Depuis que Joseph est né, Jacob fait front, il ne s’esquive plus.
Et plutôt que de rentrer dans le champ de son frère par effraction – ce qu’avait fait Abel et qui s’était très mal terminé -, il lui envoie des messages et des messagers pour qu’une juste temporalité de la rencontre puisse se mettre en place.
Mais Esaü répond par une fin de non-recevoir : il veut la guerre et vient avec 400 hommes pour le massacrer. C’est la violence inéluctable de l’histoire qui va se rejouer, Caïn qui va à nouveau tuer Abel, une nouvelle Choah…
Que fait Jacob ? Il a très peur d’être tué et est angoissé d’avoir à tuer (Genèse 32,8 avec Rachi). Première réaction donc, il se prépare à la guerre inéluctable en séparant son camp en deux : comme cela au moins, une partie pourra s’enfuir.
Mais il ne parvient pas à se contenter de cette réaction épidermique, par laquelle il accepte la logique violente qui lui est imposée par son frère. Il se met alors à prier, c’est-à-dire à chercher une issue autre à une situation qui paraît sans issue.
Prier, c’est peut-être cela : ce n’est pas chercher un résultat immédiat, une réponse automatique à tous nos problèmes, en attendant de Dieu qu’il réponde à toutes nos demandes. Prier, c’est arriver au bout de sa force pour, à bout de forces, s’ouvrir à un au-delà de la force. Prier, c’est reconnaître ses limites, prendre conscience que le principal nous échappe et ne nous appartient pas, et s’ouvrir à cet au-delà qui exige de nous de nous dépasser dans une action que nous n’avions pas prévue ni même pensée possible.
C’est ce qui va se passer avec Jacob : à peine sa prière achevée – et apparemment grâce à cette prière -, il découvre une troisième possibilité : il va réinterpréter l’oracle qui avait jadis été annoncé à sa mère – « l’aîné servira le cadet ». Car en hébreu, la phrase est tournée de telle manière qu’on peut y entendre également le contraire : « le cadet servira l’aîné » ! La prière grâce à laquelle il est arrivé au bout de ses forces, lui ouvre ainsi un nouveau champ de possible : entendre autrement ce qui semblait jusqu’ici être un décret du destin, pour en faire, en le retournant, le lieu nouveau d’une action possible, d’un service et d’une responsabilité qui inversent le destin. Et c’est ce qu’il va faire : il va envoyer une offrande à Esaü accompagnée d’une mise en scène destinée à amadouer son frère avant qu’ils ne se rencontrent. Il invente, ce faisant, le théâtre et la diplomatie.

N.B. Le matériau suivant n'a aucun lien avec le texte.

(* ===== verification/Fixed.v ===== *)
(** * The fixed-size nalgebra types of optimize.rs

    [Vector3]/[Point3] are [Vec3]; [Matrix3] is [Mat3] (row-major fields);
    [Vector4] (the camera model) is [Vec4]; [Vector6] (a pose in Lie-algebra
    coordinates) is [Vec6]; [Quaternion]/[UnitQuaternion] is [Quat] with
    nalgebra's argument order [(w, i, j, k)]; [Isometry3] is [Iso3];
    [Point2] is [Pt2].  The operations are those the source applies to them,
    written as nalgebra evaluates them, including the library's
    unit-quaternion rotation of a vector (which optimize.rs reaches through
    [transform * target_pt]).  [mat3_rows] turns a fixed matrix into the
    dynamic one that [copy_from] writes. *)

From Stdlib Require Import List.
Import ListNotations.
From S2P Require Import Prelude DMatrix.

(** The literal row and column indices [0], [1], [2] of a 3x3 matrix. *)
Inductive idx3 := I0 | I1 | I2.

Section Fixed.
Context {K : Type} `{Scalar K}.

Record Vec3 := mkV3 { vx : K; vy : K; vz : K }.
Record Vec4 := mkV4 { e0 : K; e1 : K; e2 : K; e3 : K }.
(** [Vector6]: [fixed_view::<3,1>(0,0)] is [v6_head], [(3,0)] is [v6_tail]. *)
Record Vec6 := mkV6 { v6_head : Vec3; v6_tail : Vec3 }.
Record Mat3 := mkM3 {
  m00 : K; m01 : K; m02 : K;
  m10 : K; m11 : K; m12 : K;
  m20 : K; m21 : K; m22 : K }.
Record Quat := mkQ { qw : K; qi : K; qj : K; qk : K }.
Record Iso3 := mkIso { iso_trans : Vec3; iso_rot : Quat }.
Record Pt2 := mkP2 { px : K; py : K }.

(** ** Vectors *)

Definition v3_zero : Vec3 := mkV3 s_zero s_zero s_zero.
Definition v3_add (a b : Vec3) : Vec3 := mkV3 (vx a ⊕ vx b) (vy a ⊕ vy b) (vz a ⊕ vz b).
Definition v3_sub (a b : Vec3) : Vec3 := mkV3 (vx a ⊖ vx b) (vy a ⊖ vy b) (vz a ⊖ vz b).
Definition v3_scale (a : Vec3) (s : K) : Vec3 := mkV3 (vx a ⊗ s) (vy a ⊗ s) (vz a ⊗ s).
Definition v3_div (a : Vec3) (s : K) : Vec3 := mkV3 (vx a ⊘ s) (vy a ⊘ s) (vz a ⊘ s).
Definition v3_cross (a b : Vec3) : Vec3 :=
  mkV3 (vy a ⊗ vz b ⊖ vz a ⊗ vy b)
       (vz a ⊗ vx b ⊖ vx a ⊗ vz b)
       (vx a ⊗ vy b ⊖ vy a ⊗ vx b).
Definition v3_norm_squared (a : Vec3) : K := vx a ⊗ vx a ⊕ vy a ⊗ vy a ⊕ vz a ⊗ vz a.
(** [Vector3::norm] *)
Definition v3_norm (a : Vec3) : K := s_sqrt (v3_norm_squared a).

(** A [Vector6] read from a dynamic vector slice of length 6. *)
Definition vec6_of_list (l : list K) : Vec6 :=
  mkV6 (mkV3 (nth 0 l s_zero) (nth 1 l s_zero) (nth 2 l s_zero))
       (mkV3 (nth 3 l s_zero) (nth 4 l s_zero) (nth 5 l s_zero)).
Definition vec4_of_list (l : list K) : Vec4 :=
  mkV4 (nth 0 l s_zero) (nth 1 l s_zero) (nth 2 l s_zero) (nth 3 l s_zero).
Definition v3_list (a : Vec3) : list K := [vx a; vy a; vz a].
Definition vec6_list (v : Vec6) : list K := v3_list (v6_head v) ++ v3_list (v6_tail v).

(** ** 3x3 matrices *)

Definition mat3_zero : Mat3 :=
  mkM3 s_zero s_zero s_zero s_zero s_zero s_zero s_zero s_zero s_zero.
Definition mat3_id : Mat3 :=
  mkM3 s_one s_zero s_zero s_zero s_one s_zero s_zero s_zero s_one.
Definition mat3_map2 (f : K -> K -> K) (a b : Mat3) : Mat3 :=
  mkM3 (f (m00 a) (m00 b)) (f (m01 a) (m01 b)) (f (m02 a) (m02 b))
       (f (m10 a) (m10 b)) (f (m11 a) (m11 b)) (f (m12 a) (m12 b))
       (f (m20 a) (m20 b)) (f (m21 a) (m21 b)) (f (m22 a) (m22 b)).
Definition mat3_map (f : K -> K) (a : Mat3) : Mat3 :=
  mkM3 (f (m00 a)) (f (m01 a)) (f (m02 a))
       (f (m10 a)) (f (m11 a)) (f (m12 a))
       (f (m20 a)) (f (m21 a)) (f (m22 a)).
Definition mat3_add : Mat3 -> Mat3 -> Mat3 := mat3_map2 s_add.
Definition mat3_sub : Mat3 -> Mat3 -> Mat3 := mat3_map2 s_sub.
Definition mat3_neg : Mat3 -> Mat3 := mat3_map s_opp.
Definition mat3_scale (a : Mat3) (s : K) : Mat3 := mat3_map (fun x => x ⊗ s) a.
Definition mat3_div (a : Mat3) (s : K) : Mat3 := mat3_map (fun x => x ⊘ s) a.
Definition mat3_row0 (a : Mat3) : Vec3 := mkV3 (m00 a) (m01 a) (m02 a).
Definition mat3_row1 (a : Mat3) : Vec3 := mkV3 (m10 a) (m11 a) (m12 a).
Definition mat3_row2 (a : Mat3) : Vec3 := mkV3 (m20 a) (m21 a) (m22 a).
Definition dot3 (a b : Vec3) : K := vx a ⊗ vx b ⊕ vy a ⊗ vy b ⊕ vz a ⊗ vz b.
Definition mat3_vec (a : Mat3) (v : Vec3) : Vec3 :=
  mkV3 (dot3 (mat3_row0 a) v) (dot3 (mat3_row1 a) v) (dot3 (mat3_row2 a) v).
Definition mat3_col0 (a : Mat3) : Vec3 := mkV3 (m00 a) (m10 a) (m20 a).
Definition mat3_col1 (a : Mat3) : Vec3 := mkV3 (m01 a) (m11 a) (m21 a).
Definition mat3_col2 (a : Mat3) : Vec3 := mkV3 (m02 a) (m12 a) (m22 a).
Definition mat3_mul (a b : Mat3) : Mat3 :=
  mkM3 (dot3 (mat3_row0 a) (mat3_col0 b)) (dot3 (mat3_row0 a) (mat3_col1 b))
       (dot3 (mat3_row0 a) (mat3_col2 b))
       (dot3 (mat3_row1 a) (mat3_col0 b)) (dot3 (mat3_row1 a) (mat3_col1 b))
       (dot3 (mat3_row1 a) (mat3_col2 b))
       (dot3 (mat3_row2 a) (mat3_col0 b)) (dot3 (mat3_row2 a) (mat3_col1 b))
       (dot3 (mat3_row2 a) (mat3_col2 b)).
Definition mat3_transpose (a : Mat3) : Mat3 :=
  mkM3 (m00 a) (m10 a) (m20 a) (m01 a) (m11 a) (m21 a) (m02 a) (m12 a) (m22 a).
Definition mat3_rows (a : Mat3) : list (list K) :=
  [v3_list (mat3_row0 a); v3_list (mat3_row1 a); v3_list (mat3_row2 a)].

(** [Matrix3] as the dynamic matrix a [copy_from] reads. *)
Definition mat3_dmat (a : Mat3) : DMat K := mkDMat 3 3 (mat3_rows a).

(** [m[(i, j)] = v] on a [Matrix3].  The source writes only at literal
    indices in [0..3), so the index is one of three constructors and the
    write is total. *)
Definition mat3_set (a : Mat3) (i j : idx3) (v : K) : Mat3 :=
  let '(mkM3 a00 a01 a02 a10 a11 a12 a20 a21 a22) := a in
  match i, j with
  | I0, I0 => mkM3 v a01 a02 a10 a11 a12 a20 a21 a22
  | I0, I1 => mkM3 a00 v a02 a10 a11 a12 a20 a21 a22
  | I0, I2 => mkM3 a00 a01 v a10 a11 a12 a20 a21 a22
  | I1, I0 => mkM3 a00 a01 a02 v a11 a12 a20 a21 a22
  | I1, I1 => mkM3 a00 a01 a02 a10 v a12 a20 a21 a22
  | I1, I2 => mkM3 a00 a01 a02 a10 a11 v a20 a21 a22
  | I2, I0 => mkM3 a00 a01 a02 a10 a11 a12 v a21 a22
  | I2, I1 => mkM3 a00 a01 a02 a10 a11 a12 a20 v a22
  | I2, I2 => mkM3 a00 a01 a02 a10 a11 a12 a20 a21 v
  end.

(** ** Quaternions and isometries *)

Definition quat_identity : Quat := mkQ s_one s_zero s_zero s_zero.
Definition quat_vector (q : Quat) : Vec3 := mkV3 (qi q) (qj q) (qk q).
(** The norm of the coordinate vector, stored by nalgebra as [(i, j, k, w)]. *)
Definition quat_norm (q : Quat) : K :=
  s_sqrt (qi q ⊗ qi q ⊕ qj q ⊗ qj q ⊕ qk q ⊗ qk q ⊕ qw q ⊗ qw q).
(** [UnitQuaternion::from_quaternion]: division by the norm. *)
Definition quat_normalize (q : Quat) : Quat :=
  let n := quat_norm q in mkQ (qw q ⊘ n) (qi q ⊘ n) (qj q ⊘ n) (qk q ⊘ n).
(** [UnitQuaternion * Vector3] as nalgebra computes it:
    [t = 2 (q_v x v)], [v + w t + q_v x t]. *)
Definition quat_rotate (q : Quat) (v : Vec3) : Vec3 :=
  let t := v3_scale (v3_cross (quat_vector q) v) s_two in
  let c := v3_cross (quat_vector q) t in
  v3_add (v3_add (v3_scale t (qw q)) c) v.
(** [Isometry3 * Point3]: rotate, then translate. *)
Definition iso_transform_point (T : Iso3) (p : Vec3) : Vec3 :=
  v3_add (quat_rotate (iso_rot T) p) (iso_trans T).

(** [Point2 - Point2] *)
Definition pt2_sub (a b : Pt2) : Pt2 := mkP2 (px a ⊖ px b) (py a ⊖ py b).
Definition pt2_list (a : Pt2) : list K := [px a; py a].
End Fixed.

Arguments Vec3 K : clear implicits.
Arguments Vec4 K : clear implicits.
Arguments Vec6 K : clear implicits.
Arguments Mat3 K : clear implicits.
Arguments Quat K : clear implicits.
Arguments Iso3 K : clear implicits.
Arguments Pt2 K : clear implicits.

Mais de manière plus profonde, il va utiliser le rite normalement tourné vers Dieu (minhah-offrande, kaparah- pardon, laset panayv-relever la face…) pour le tourner vers son frère, et cela va réussir ! Pourquoi ? Parce qu’il a vu la face de son frère comme on voit la face de Dieu (Genèse 33, 10).
N’est-ce pas cela l’éthique ? Et le but de la prière n’est-il pas de nous ouvrir à l’éthique, qui seule nous permet d’inventer un au-delà de la violence et de son destin inexorable ? Il nous faut donc réapprendre à prier – et à interpréter – pour retrouver les chemins de la paix.